(SOURCE INFORMATION):
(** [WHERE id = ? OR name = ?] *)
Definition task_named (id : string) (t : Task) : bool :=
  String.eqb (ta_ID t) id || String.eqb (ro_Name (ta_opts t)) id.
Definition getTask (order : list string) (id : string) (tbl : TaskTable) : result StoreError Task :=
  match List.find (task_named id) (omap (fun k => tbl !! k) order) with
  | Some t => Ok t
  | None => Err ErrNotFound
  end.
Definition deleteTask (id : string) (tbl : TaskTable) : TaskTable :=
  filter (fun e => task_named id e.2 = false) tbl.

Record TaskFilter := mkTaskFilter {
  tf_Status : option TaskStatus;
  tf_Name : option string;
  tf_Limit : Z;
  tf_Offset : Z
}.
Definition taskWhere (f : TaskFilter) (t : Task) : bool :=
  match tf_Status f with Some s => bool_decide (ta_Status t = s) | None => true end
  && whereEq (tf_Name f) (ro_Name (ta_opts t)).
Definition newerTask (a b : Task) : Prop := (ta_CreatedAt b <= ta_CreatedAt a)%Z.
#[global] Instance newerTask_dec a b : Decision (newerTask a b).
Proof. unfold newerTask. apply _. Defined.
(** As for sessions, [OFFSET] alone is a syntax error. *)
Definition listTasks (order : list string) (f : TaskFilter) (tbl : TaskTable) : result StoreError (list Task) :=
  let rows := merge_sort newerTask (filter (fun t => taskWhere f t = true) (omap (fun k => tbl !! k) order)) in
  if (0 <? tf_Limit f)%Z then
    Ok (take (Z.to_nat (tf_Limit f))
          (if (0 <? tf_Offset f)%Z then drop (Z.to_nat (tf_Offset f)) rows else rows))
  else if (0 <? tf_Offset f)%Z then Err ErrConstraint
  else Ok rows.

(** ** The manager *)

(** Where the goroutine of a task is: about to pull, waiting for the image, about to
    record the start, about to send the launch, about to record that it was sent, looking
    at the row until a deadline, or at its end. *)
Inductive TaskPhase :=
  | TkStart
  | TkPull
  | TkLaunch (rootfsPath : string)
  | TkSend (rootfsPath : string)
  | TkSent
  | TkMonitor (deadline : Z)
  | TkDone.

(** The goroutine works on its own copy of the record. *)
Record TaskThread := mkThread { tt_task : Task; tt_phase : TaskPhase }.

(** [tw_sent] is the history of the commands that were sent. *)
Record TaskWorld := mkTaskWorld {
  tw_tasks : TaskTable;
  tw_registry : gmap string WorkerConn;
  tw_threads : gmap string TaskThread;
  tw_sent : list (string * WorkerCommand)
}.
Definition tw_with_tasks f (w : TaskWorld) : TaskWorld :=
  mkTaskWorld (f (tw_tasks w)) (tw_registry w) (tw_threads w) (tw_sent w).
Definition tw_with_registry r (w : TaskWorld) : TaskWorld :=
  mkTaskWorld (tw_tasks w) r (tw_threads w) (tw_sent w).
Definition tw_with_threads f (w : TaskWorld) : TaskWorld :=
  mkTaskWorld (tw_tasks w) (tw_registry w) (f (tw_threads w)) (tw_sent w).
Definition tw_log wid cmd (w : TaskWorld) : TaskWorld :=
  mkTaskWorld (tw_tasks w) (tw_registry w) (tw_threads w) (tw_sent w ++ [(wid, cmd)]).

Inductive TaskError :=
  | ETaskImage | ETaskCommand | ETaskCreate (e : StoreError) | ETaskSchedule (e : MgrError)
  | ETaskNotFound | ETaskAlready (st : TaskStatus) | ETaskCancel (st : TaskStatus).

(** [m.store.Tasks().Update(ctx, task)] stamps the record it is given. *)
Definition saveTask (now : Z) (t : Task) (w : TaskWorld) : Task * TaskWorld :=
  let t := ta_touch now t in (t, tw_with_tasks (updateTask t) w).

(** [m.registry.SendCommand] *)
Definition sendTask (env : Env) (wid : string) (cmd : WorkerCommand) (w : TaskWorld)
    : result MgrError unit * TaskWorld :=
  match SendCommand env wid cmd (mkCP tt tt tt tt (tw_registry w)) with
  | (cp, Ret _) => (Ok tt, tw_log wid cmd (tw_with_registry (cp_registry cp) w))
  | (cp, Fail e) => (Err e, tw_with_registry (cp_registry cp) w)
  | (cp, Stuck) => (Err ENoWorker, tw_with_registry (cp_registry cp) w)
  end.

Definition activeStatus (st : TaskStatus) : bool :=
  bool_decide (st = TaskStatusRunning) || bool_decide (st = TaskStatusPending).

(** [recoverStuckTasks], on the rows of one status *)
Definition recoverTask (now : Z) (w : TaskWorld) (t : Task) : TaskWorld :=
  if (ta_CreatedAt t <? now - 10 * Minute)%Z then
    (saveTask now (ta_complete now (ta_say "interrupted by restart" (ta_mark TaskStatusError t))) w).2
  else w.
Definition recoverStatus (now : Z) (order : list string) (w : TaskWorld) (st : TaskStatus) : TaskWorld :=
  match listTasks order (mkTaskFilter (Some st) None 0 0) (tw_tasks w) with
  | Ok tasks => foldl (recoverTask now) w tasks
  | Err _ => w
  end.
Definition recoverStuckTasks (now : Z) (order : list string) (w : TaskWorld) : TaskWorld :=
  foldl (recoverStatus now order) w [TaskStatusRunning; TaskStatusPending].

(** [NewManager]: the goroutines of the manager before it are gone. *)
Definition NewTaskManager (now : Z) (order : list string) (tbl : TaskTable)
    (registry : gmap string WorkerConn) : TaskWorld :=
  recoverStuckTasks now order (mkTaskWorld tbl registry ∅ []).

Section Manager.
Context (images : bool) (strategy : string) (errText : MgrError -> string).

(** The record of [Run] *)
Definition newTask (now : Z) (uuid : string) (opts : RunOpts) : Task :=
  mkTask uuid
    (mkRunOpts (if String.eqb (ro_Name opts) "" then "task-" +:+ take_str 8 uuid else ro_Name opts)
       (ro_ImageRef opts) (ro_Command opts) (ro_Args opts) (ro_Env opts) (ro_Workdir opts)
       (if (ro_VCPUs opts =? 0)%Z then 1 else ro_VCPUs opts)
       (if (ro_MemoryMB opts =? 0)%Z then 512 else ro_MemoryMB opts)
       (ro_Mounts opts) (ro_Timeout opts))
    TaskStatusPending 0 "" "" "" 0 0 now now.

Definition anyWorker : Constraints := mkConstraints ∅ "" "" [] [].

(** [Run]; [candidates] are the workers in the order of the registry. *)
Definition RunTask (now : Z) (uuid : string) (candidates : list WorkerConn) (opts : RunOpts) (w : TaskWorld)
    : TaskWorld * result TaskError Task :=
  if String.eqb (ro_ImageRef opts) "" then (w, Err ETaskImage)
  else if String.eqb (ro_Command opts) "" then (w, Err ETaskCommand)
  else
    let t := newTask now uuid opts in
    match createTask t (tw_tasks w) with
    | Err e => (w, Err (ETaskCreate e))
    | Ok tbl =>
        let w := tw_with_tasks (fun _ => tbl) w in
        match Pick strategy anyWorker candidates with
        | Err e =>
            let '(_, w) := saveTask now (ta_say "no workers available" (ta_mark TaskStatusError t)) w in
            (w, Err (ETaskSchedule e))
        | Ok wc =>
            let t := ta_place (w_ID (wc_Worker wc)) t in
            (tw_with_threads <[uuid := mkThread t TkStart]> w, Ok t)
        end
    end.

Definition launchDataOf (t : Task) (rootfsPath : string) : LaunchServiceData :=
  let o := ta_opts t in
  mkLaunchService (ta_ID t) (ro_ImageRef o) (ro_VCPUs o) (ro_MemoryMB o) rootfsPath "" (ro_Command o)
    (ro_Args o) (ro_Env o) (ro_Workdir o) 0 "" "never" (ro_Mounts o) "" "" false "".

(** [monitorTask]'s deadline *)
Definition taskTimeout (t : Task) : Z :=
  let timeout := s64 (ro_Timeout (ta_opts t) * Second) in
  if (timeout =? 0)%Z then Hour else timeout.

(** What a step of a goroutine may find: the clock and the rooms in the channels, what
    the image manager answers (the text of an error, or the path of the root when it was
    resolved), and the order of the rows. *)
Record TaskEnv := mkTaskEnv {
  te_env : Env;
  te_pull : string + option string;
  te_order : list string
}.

(AIM OF THE TASK): Would you retype the lines above from the one with "(ro_ImageRef opts) (ro_Command" down to the one with "0 0 now now.", word for word, both ends included and no other lines?

(REPLY):
       (ro_ImageRef opts) (ro_Command opts) (ro_Args opts) (ro_Env opts) (ro_Workdir opts)
       (if (ro_VCPUs opts =? 0)%Z then 1 else ro_VCPUs opts)
       (if (ro_MemoryMB opts =? 0)%Z then 512 else ro_MemoryMB opts)
       (ro_Mounts opts) (ro_Timeout opts))
    TaskStatusPending 0 "" "" "" 0 0 now now.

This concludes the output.